EXERCISE DIRECTIONS: Go line by line through the data below and work out how many lines contain "stands"; the answer is that number alone.

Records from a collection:
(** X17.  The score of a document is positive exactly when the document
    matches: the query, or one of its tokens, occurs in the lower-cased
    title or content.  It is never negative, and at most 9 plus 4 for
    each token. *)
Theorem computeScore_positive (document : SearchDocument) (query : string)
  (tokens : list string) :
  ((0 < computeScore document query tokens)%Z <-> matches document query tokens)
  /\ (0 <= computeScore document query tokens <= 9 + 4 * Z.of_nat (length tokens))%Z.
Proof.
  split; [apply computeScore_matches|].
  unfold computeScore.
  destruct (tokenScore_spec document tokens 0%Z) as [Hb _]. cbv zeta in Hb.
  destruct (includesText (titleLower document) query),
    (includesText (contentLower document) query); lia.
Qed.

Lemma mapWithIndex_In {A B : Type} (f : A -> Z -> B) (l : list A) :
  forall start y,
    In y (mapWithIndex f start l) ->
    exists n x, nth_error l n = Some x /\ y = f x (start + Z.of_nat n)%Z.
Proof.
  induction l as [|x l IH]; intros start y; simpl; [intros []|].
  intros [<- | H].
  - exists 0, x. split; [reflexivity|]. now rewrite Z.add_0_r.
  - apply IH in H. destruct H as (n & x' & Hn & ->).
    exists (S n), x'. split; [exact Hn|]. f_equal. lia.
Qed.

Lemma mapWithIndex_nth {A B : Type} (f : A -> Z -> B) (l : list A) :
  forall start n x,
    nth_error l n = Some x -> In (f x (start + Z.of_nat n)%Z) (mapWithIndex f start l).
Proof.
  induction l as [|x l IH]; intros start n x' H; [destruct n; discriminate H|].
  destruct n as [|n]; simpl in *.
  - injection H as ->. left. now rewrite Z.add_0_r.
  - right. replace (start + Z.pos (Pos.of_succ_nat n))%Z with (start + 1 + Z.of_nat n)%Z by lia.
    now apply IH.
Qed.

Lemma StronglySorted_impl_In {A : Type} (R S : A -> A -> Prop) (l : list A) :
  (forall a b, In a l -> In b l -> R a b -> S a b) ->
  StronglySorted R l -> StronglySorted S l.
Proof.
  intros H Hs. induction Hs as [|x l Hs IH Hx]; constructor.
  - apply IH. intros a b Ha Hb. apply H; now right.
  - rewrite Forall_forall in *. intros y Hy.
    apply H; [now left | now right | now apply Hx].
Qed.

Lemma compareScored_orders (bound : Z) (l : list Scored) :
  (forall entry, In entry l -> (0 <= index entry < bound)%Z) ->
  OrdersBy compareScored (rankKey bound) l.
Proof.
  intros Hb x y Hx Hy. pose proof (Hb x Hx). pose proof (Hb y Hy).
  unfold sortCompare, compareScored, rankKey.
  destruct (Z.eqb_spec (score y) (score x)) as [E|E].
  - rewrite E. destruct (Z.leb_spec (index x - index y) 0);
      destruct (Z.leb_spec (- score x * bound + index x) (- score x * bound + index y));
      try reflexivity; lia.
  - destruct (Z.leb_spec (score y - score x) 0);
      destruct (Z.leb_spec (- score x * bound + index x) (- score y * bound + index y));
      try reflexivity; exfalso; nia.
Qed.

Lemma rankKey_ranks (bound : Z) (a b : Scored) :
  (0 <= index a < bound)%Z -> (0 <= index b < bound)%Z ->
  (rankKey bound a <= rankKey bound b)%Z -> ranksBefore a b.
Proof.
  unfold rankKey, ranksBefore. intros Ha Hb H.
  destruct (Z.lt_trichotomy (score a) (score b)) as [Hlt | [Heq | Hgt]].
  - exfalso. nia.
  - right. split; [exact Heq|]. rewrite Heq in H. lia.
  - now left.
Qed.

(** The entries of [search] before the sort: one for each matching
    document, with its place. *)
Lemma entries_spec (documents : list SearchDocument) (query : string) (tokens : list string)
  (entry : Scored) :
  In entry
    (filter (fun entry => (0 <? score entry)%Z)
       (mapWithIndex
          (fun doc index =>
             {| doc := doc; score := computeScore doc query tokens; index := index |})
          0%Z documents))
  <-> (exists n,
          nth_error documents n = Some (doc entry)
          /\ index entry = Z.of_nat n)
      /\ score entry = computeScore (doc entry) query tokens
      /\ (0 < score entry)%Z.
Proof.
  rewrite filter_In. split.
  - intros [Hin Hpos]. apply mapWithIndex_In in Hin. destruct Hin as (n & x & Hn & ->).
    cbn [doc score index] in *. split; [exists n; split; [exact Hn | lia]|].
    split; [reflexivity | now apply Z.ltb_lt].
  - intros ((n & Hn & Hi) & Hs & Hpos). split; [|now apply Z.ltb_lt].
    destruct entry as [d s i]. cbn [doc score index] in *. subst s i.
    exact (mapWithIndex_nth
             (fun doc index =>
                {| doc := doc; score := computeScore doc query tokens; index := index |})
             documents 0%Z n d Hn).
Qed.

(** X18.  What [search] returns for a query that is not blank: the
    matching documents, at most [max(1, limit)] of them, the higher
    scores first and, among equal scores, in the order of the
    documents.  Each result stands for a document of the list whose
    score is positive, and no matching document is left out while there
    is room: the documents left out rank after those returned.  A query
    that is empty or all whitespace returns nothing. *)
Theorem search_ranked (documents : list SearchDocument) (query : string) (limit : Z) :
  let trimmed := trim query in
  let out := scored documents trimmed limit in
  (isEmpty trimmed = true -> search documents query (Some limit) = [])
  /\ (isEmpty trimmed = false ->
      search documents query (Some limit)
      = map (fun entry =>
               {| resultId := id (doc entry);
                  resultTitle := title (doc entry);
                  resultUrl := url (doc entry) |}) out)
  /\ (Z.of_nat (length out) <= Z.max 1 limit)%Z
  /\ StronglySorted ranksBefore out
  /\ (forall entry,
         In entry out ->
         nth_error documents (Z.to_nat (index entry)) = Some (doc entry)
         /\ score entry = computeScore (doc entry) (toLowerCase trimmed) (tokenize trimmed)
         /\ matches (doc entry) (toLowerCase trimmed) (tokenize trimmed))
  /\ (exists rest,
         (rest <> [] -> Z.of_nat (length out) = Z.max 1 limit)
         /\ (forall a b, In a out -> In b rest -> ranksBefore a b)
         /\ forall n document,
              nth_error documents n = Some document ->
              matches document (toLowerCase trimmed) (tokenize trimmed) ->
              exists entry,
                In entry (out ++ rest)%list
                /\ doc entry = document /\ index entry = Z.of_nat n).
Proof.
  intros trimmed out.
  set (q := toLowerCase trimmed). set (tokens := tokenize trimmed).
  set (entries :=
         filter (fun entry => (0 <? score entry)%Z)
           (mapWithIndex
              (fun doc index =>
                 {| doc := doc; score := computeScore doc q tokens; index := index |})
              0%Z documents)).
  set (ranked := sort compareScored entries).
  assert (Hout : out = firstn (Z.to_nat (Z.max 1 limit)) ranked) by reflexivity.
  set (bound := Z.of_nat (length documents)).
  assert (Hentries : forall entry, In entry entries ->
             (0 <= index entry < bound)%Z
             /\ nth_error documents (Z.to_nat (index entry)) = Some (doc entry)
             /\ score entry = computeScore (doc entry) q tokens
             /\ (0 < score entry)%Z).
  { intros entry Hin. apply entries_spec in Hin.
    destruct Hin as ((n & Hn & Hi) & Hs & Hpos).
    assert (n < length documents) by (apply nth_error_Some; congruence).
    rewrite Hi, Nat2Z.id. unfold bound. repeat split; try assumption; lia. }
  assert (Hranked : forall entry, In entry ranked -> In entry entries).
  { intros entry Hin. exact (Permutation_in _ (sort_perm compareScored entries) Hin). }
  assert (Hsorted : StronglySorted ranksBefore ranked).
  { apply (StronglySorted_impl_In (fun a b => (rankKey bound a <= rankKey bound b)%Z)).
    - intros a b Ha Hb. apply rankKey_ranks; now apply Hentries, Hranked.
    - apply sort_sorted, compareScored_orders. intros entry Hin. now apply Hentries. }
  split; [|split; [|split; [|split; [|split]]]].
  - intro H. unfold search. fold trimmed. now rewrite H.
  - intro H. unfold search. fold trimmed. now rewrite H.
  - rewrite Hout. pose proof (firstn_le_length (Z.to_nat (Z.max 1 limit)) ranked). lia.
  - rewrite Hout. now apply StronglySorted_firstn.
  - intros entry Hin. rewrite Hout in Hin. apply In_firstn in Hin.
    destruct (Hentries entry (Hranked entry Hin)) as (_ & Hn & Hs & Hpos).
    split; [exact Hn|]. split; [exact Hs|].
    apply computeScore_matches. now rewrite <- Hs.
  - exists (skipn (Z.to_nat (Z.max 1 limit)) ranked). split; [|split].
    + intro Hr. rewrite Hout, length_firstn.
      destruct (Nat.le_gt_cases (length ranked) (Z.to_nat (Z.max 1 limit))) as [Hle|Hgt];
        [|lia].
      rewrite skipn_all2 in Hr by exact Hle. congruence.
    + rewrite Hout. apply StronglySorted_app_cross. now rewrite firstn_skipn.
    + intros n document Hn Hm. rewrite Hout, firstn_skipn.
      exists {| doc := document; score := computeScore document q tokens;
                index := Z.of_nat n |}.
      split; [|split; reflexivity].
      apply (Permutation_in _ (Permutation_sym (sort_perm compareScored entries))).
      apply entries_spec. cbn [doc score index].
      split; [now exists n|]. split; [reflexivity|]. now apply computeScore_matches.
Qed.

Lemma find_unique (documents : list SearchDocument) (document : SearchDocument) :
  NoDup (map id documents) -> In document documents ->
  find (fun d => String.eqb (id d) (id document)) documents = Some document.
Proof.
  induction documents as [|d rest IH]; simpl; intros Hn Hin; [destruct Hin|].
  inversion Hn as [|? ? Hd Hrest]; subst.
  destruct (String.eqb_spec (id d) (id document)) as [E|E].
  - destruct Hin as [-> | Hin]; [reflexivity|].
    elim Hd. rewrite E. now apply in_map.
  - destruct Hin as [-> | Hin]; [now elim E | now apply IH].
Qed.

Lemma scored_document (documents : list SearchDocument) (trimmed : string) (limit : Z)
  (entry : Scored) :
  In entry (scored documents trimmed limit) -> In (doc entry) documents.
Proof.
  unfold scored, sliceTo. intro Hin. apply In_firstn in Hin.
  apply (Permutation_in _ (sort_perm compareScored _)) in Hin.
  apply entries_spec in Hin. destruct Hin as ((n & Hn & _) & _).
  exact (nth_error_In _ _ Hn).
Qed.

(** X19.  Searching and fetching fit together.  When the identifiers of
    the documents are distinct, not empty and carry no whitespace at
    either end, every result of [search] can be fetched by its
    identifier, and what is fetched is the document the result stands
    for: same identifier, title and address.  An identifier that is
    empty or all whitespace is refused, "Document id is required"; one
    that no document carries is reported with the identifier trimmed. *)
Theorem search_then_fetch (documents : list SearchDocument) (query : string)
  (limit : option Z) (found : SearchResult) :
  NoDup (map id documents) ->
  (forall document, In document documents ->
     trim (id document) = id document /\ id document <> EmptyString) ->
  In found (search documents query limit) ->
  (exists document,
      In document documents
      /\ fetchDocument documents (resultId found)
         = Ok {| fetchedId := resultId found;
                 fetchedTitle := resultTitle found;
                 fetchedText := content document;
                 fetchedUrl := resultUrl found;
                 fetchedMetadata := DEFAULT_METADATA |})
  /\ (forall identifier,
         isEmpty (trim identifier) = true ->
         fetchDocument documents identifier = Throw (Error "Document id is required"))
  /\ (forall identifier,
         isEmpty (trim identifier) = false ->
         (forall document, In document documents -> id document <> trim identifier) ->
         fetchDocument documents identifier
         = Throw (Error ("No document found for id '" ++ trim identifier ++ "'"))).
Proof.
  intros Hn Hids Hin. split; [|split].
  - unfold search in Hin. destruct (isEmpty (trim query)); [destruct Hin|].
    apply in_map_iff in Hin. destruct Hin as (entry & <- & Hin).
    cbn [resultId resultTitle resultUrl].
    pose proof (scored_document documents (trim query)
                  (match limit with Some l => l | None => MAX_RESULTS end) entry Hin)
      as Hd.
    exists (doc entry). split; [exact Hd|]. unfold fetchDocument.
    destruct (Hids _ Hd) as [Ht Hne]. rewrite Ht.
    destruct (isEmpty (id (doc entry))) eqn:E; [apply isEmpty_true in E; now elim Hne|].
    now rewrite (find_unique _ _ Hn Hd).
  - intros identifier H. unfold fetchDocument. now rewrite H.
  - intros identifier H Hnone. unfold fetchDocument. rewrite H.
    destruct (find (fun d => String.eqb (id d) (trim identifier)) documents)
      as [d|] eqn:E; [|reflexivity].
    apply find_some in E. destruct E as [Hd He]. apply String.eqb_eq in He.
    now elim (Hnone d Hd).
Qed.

==

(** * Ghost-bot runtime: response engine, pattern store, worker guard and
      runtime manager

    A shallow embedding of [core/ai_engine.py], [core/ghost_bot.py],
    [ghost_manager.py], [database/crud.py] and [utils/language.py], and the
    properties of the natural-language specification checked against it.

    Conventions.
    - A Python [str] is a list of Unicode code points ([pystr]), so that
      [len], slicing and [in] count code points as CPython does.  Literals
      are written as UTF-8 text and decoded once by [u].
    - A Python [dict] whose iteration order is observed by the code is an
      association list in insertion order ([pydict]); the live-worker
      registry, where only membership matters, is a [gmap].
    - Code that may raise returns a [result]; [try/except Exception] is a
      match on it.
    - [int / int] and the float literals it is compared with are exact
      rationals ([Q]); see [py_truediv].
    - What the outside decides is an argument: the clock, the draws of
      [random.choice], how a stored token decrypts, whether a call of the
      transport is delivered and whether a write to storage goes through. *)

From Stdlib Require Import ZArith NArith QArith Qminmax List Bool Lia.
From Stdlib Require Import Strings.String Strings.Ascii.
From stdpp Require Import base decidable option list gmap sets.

WRITTEN ANSWER: 2